What is required: Within the entries below, the lines from the one with "of the reader's" through the one with "pkg_addr (tm_pkg t) ∈ st_installed s ->" are to be set down exactly, both ends kept.

---

Lemma database_consistent_witness :
  base.size (st_pkgs ex_store) = 6%nat /\ dn_rdepends (apk_db_get_name ex_store (bs "lib")) = [bs "app"] /\ installed_ok ex_store.
Proof. split; [by vm_compute|]. split; [by vm_compute|]. apply (database_consistent ex_store ex_store_reachable). Defined.

Lemma database_solver_db_witness :
  SolverDb (view [RepoTag 1 [] []] 1 1 false false ex_store) (store_names ex_store ∪ ∅) (store_addrs ex_store).
Proof.
  apply (database_solver_db [RepoTag 1 [] []] 1 1 false false ex_store ∅ ex_store_reachable); [by vm_compute|].
  apply map_Forall_lookup, (bool_decide_eq_true_1 _). by vm_compute.
Defined.

(** ** A repeated entry of the installed database *)

(** C38: when the installed database lists a package twice, the second record of the installed
    package is not handed over: the list of installed packages keeps an entry for the address
    of the reader's template, which is reset (it has no name any more) and goes away. *)
Theorem duplicate_installed_dangles t s r t' s' a ip :
  apk_db_pkg_add t s = (Some r, t', s') ->
  st_ids s !! id_key (tm_id t) = Some a -> ipkg (get_pkg s a) = Some ip ->
  pkg_addr (tm_pkg t) ∈ st_installed s ->
  pkg_addr (tm_pkg t) ∈ st_installed s' /\ pkg_name (tm_pkg t') = None.
Proof.
  unfold apk_db_pkg_add. destruct (pkg_name (tm_pkg t)) as [nm|]; [|done]. destruct (version (tm_pkg t)); [|done]. case_test; [done|].
  intros Ha Hid Hip Hin. rewrite Hid in Ha. revert Ha. cbn zeta. set (pkg := if _ : bool then _ else _). set (s1 := merge_package pkg a s).
  assert (Hi : is_Some (ipkg (get_pkg s1 a))).
  { unfold s1, merge_package, get_pkg at 1, upd_pkg. cbn [st_pkgs set_st_pkgs]. rewrite lookup_insert_eq. cbn [default from_option].
    case_test; cbn [id ipkg set_repos set_filename_ndx]; by rewrite Hip. }
  destruct Hi as [ip' ->]. set (s2 := if _ && _ then mark_repository nm (get_pkg s1 a) s1 else s1).
  assert (H2 : st_installed s2 = st_installed s).
  { unfold s2. case_test; [|done]. unfold mark_repository.
    by destruct (same_rest_fold (fun s d => upd_name (dep_name d) (set_dn_has_repository_providers true) s) (provides (get_pkg s1 a))
      (upd_name nm (set_dn_has_repository_providers true) s1)) as (_ & _ & _ & -> & _). }
  intros [= _ <- <-]. by rewrite H2.
Qed.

---

Answer to the exercise:
    of the reader's template, which is reset (it has no name any more) and goes away. *)
Theorem duplicate_installed_dangles t s r t' s' a ip :
  apk_db_pkg_add t s = (Some r, t', s') ->
  st_ids s !! id_key (tm_id t) = Some a -> ipkg (get_pkg s a) = Some ip ->
  pkg_addr (tm_pkg t) ∈ st_installed s ->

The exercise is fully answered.